New research proposes a radical solution for the estimated 13 million people who unwittingly lost their souls in last year's Black Friday mishap. While Hell isn't offering refunds anytime soon, a soul swap isn't out of the question, says Sam Ackerman, sole author on the study and CEO of ExoSouls.


His paper, titled "Devilish details: A sparse Bayesian learning framework for enhancing the ExoSouls algorithm," is published this week in Chaos: A Nonlinear Journal of Translational Science.


In it, Ackerman claims to have unraveled the 2-for-1 soul swap terms and conditions of The Philadelphia Screamer. He then introduces a machine learning model designed to identify likely victims who have yet to come forward as well as predict the likelihood of unsold souls going to Hell anyway.


Ackerman goes on to suggest that, when combined with his proprietary ExoSouls algorithm, this novel framework can accurately pair last year's Black Friday victims with unsold Hell-bound souls, a finding that could give hope to millions.


VISE's own Brett Love spoke with Ackerman while putting his updated soul swap theory to the test in real-time.

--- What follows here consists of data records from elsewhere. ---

(** A dockerhub repository always has a namespace: it contains a ['/'],
    its own or the one of ["library/"]. *)
Theorem parse_dockerhub_namespaced (image : string) :
  occurs "/" (fst (parse_image_spec image "dockerhub")).
Proof.
  apply has_char_iff.
  destruct (parse_image_spec_tail image "dockerhub") as [s ->]. cbn [fst].
  rewrite has_slash_lower, String.eqb_refl. cbn [andb].
  generalize (if has_char ":" s then before ":" s else s). intros r.
  destruct (has_char "/" r) eqn:E; cbn [negb]; [exact E|reflexivity].
Qed.

Lemma lower_char_not_upper (a : ascii) :
  has_char (lower_char a) upper_letters = false.
Proof. destruct a as [[] [] [] [] [] [] [] []]; reflexivity. Qed.

Lemma lower_no_upper (c : ascii) (s : string) :
  has_char c upper_letters = true -> has_char c (lower s) = false.
Proof.
  intros Hc. induction s as [|a s IH]; simpl; [reflexivity|].
  rewrite IH, orb_false_r.
  destruct (Ascii.eqb_spec (lower_char a) c) as [E|E]; [|reflexivity].
  rewrite <- E, lower_char_not_upper in Hc. discriminate.
Qed.

(** The repository is in lower case for every reference and registry
    string: none of the letters [A]-[Z] occurs in it. *)
Theorem parse_repository_lower (image registry : string) (c : ascii) :
  occurs c upper_letters ->
  ~ occurs c (fst (parse_image_spec image registry)).
Proof.
  intros Hc. apply has_char_iff in Hc. apply has_char_false_iff.
  destruct (parse_image_spec_tail image registry) as [s ->]. cbn [fst].
  now apply lower_no_upper.
Qed.

Lemma parse_repository_lower_witness :
  occurs "N" upper_letters /\
  ~ occurs "N" (fst (parse_image_spec "GHCR.IO/Owner/NGINX:Latest" "ghcr")).
Proof.
  assert (H : occurs "N" upper_letters) by (now apply has_char_iff).
  split; [exact H|].
  exact (parse_repository_lower "GHCR.IO/Owner/NGINX:Latest" "ghcr" "N" H).
Defined.

(** Writing a reference and parsing it back: for a supported registry, a
    repository without [':'] (with a ['/'] when the registry is dockerhub)
    written after the host prefix, with or without [":tag"], is parsed to
    that repository in lower case and that tag, ["latest"] without one. *)
Theorem parse_round_trip (registry host repository tag : string) :
  host_of registry host ->
  ~ occurs ":" repository ->
  (registry = "dockerhub" -> occurs "/" repository) ->
  parse_image_spec (host ++ repository ++ String ":" tag) registry
  = (lower repository, tag) /\
  parse_image_spec (host ++ repository) registry = (lower repository, "latest").
Proof.
  intros H Hc Hs. apply has_char_false_iff in Hc.
  assert (Hlib : (registry =? "dockerhub") && negb (has_char "/" repository) = false).
  { destruct (String.eqb_spec registry "dockerhub") as [E|E]; [|reflexivity].
    apply Hs, has_char_iff in E. now rewrite E. }
  rewrite !(parse_image_spec_eq _ _ _ H). cbv zeta.
  rewrite !startswith_app, !drop_app. split.
  - rewrite has_char_app, Hc. cbn [has_char orb].
    rewrite Ascii.eqb_refl. cbn [orb].
    now rewrite before_app, after_app, Hlib.
  - now rewrite Hc, Hlib.
Qed.

Lemma parse_round_trip_witness :
  parse_image_spec "quay.io/Namespace/Image:V1" "quay" = ("namespace/image", "V1") /\
  parse_image_spec "quay.io/Namespace/Image" "quay" = ("namespace/image", "latest").
Proof.
  apply (parse_round_trip "quay" "quay.io/" "Namespace/Image" "V1").
  - constructor.
  - apply has_char_false_iff. reflexivity.
  - discriminate.
Defined.

(** The host prefix is optional: a reference that does not start with the
    registry's prefix is parsed as the same reference with the prefix in
    front of it. *)
Theorem parse_prefix_optional (registry host image : string) :
  host_of registry host ->
  ~ has_prefix host image ->
  parse_image_spec (host ++ image) registry = parse_image_spec image registry.
Proof.
  intros H Hn. rewrite !(parse_image_spec_eq _ _ _ H). cbv zeta.
  rewrite startswith_app, drop_app.
  destruct (startswith image host) eqn:E; [|reflexivity].
  apply startswith_iff in E. contradiction.
Qed.

Lemma parse_prefix_optional_witness :
  parse_image_spec "docker.io/nginx:1.25" "dockerhub"
  = parse_image_spec "nginx:1.25" "dockerhub".
Proof.
  apply (parse_prefix_optional "dockerhub" "docker.io/" "nginx:1.25").
  - constructor.
  - intros C. apply startswith_iff in C. discriminate.
Defined.

End ParserShape.

(** ** Reporter: the comparison with the required set *)

Section Coverage.

Lemma is_str_in (t : string) (l : list json) :
  existsb (Py.is_str t) l = true <-> In (JStr t) l.
Proof.
  rewrite existsb_exists. split.
  - intros (v & Hin & Hv). destruct v; try discriminate.
    apply String.eqb_eq in Hv. now subst.
  - intros H. exists (JStr t). split; [exact H|]. apply String.eqb_refl.
Qed.

Lemma missing_targets_nil_iff (architectures : list json) :
  missing_targets architectures = [] <->
  In (JStr "amd64") architectures /\ In (JStr "arm64") architectures.
Proof.
  unfold missing_targets, TARGET_ARCHITECTURES. cbn [filter].
  rewrite <- !is_str_in.
  destruct (existsb (Py.is_str "amd64") architectures),
    (existsb (Py.is_str "arm64") architectures); cbn;
    split; try tauto; try discriminate; intros [? ?]; discriminate.
Qed.

(** For a non-empty resolved list whose entries can all be hashed, the
    reporter ends normally with the success line as its only output
    exactly when ["amd64"] and ["arm64"] both occur among the entries as
    strings, wherever and however often, and whatever else is listed. *)
Theorem success_line_iff_both_targets (image registry : string) (manifest : json)
    (architectures : list json) (w : world) (st : state) :
  architectures <> [] ->
  forallb Py.hashable architectures = true ->
  (report image registry manifest architectures w st
   = (Ret tt, State (sent st)
                (printed st ++ [(Stdout, SupportsAll image (registry_label registry))]))
   <->
   In (JStr "amd64") architectures /\ In (JStr "arm64") architectures).
Proof.
  intros Hne Hh. rewrite <- missing_targets_nil_iff.
  unfold report. destruct architectures as [|a rest]; [congruence|].
  rewrite Hh.
  destruct (missing_targets (a :: rest)) as [|m ms] eqn:Hm.
  - split; [reflexivity|]. intros _. reflexivity.
  - split; [|discriminate]. intros H. exfalso.
    unfold bind, print, lift in H.
    destruct (strings (a :: rest)) as [names| |]; try discriminate.
    injection H as H. rewrite <- app_assoc in H.
    apply app_inv_head in H. discriminate.
Qed.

This interview has NOT been edited for clarity or length, because hard-hitting journalism has no filters.


Q&A with Brett Love and Sam Ackerman


Brett Love: So, how about you tell me why I'm stuck in Philadelphia traffic with a conch shell in my front seat?


Sam Ackerman: Great, right to the point. So, that conch shell is there to help you hear the screams of the damned. Cupping your hands to your ears is also an option, but that's more prone to error.


I don't know if I like the sound of that.


No one does. Now, as for the Philadelphia traffic, we need a bit more context for that one. You remember last year when The Real Burning Man Who Screams Eternal, or simply The Philadelphia Screamer—


Most people just call him Phil now.


Sure, let's call him Phil. Anyway, after Phil showed up last year, screaming and burning and chained to the William Penn statue atop Philadelphia's City Hall with that Black Friday offer flaming across his torso, people were understandably curious.


So, of course, someone flies a drone up there to get a closer look at this giant chained to the Will Penn statue. And, forgive me for the recap, but let's not forget how incredible that moment was and still is today. I mean, he's bound there, like Prometheus, except instead of eagles tearing out his liver only for it to regrow, there's a flaming message that burns to life again and again, letter by letter, from neck to navel.


It's Hell's version of a flashing neon sign, and it says:


"Two souls take the place of one in Black Friday's shadow. Make your wish known, and they shall pay the price."


Right, and who can blame people for thinking it's your classic 2-for-1 Black Friday deal?


Exactly. Last year's tragic miscalculation really just came down to otherwise honest folk simply hoping to cheat Satan on one day of the year with no consequences whatsoever. They thought they could make their wildest wish come true while sacrificing the souls of two of their worst enemies.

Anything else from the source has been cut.